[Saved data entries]
----

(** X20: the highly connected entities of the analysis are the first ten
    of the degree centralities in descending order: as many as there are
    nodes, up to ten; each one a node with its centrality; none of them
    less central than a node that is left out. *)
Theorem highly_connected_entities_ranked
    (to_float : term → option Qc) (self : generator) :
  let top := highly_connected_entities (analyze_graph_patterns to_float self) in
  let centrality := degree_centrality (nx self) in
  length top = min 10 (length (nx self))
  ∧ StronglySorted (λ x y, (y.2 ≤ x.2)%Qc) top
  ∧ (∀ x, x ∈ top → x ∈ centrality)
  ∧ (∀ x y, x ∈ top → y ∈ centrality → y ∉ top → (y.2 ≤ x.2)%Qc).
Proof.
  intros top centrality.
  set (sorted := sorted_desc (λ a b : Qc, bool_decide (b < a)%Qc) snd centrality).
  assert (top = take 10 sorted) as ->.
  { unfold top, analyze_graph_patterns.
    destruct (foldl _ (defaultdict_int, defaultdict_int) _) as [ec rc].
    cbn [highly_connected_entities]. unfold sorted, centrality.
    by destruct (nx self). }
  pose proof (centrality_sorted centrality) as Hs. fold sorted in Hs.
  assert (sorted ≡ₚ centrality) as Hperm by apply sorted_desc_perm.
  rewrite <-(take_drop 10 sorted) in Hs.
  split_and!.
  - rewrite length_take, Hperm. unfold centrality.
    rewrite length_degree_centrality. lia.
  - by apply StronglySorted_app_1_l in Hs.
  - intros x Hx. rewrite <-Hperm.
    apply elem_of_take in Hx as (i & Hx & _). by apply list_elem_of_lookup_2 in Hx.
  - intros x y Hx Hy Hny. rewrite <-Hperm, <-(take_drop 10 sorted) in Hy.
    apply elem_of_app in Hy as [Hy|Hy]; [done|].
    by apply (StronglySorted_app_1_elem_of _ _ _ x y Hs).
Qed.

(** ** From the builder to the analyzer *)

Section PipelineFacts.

----

(TASK STATEMENT) Reply by returning the full set of records above exactly.

(OUTPUT BELOW)
(** X20: the highly connected entities of the analysis are the first ten
    of the degree centralities in descending order: as many as there are
    nodes, up to ten; each one a node with its centrality; none of them
    less central than a node that is left out. *)
Theorem highly_connected_entities_ranked
    (to_float : term → option Qc) (self : generator) :
  let top := highly_connected_entities (analyze_graph_patterns to_float self) in
  let centrality := degree_centrality (nx self) in
  length top = min 10 (length (nx self))
  ∧ StronglySorted (λ x y, (y.2 ≤ x.2)%Qc) top
  ∧ (∀ x, x ∈ top → x ∈ centrality)
  ∧ (∀ x y, x ∈ top → y ∈ centrality → y ∉ top → (y.2 ≤ x.2)%Qc).
Proof.
  intros top centrality.
  set (sorted := sorted_desc (λ a b : Qc, bool_decide (b < a)%Qc) snd centrality).
  assert (top = take 10 sorted) as ->.
  { unfold top, analyze_graph_patterns.
    destruct (foldl _ (defaultdict_int, defaultdict_int) _) as [ec rc].
    cbn [highly_connected_entities]. unfold sorted, centrality.
    by destruct (nx self). }
  pose proof (centrality_sorted centrality) as Hs. fold sorted in Hs.
  assert (sorted ≡ₚ centrality) as Hperm by apply sorted_desc_perm.
  rewrite <-(take_drop 10 sorted) in Hs.
  split_and!.
  - rewrite length_take, Hperm. unfold centrality.
    rewrite length_degree_centrality. lia.
  - by apply StronglySorted_app_1_l in Hs.
  - intros x Hx. rewrite <-Hperm.
    apply elem_of_take in Hx as (i & Hx & _). by apply list_elem_of_lookup_2 in Hx.
  - intros x y Hx Hy Hny. rewrite <-Hperm, <-(take_drop 10 sorted) in Hy.
    apply elem_of_app in Hy as [Hy|Hy]; [done|].
    by apply (StronglySorted_app_1_elem_of _ _ _ x y Hs).
Qed.

(** ** From the builder to the analyzer *)

Section PipelineFacts.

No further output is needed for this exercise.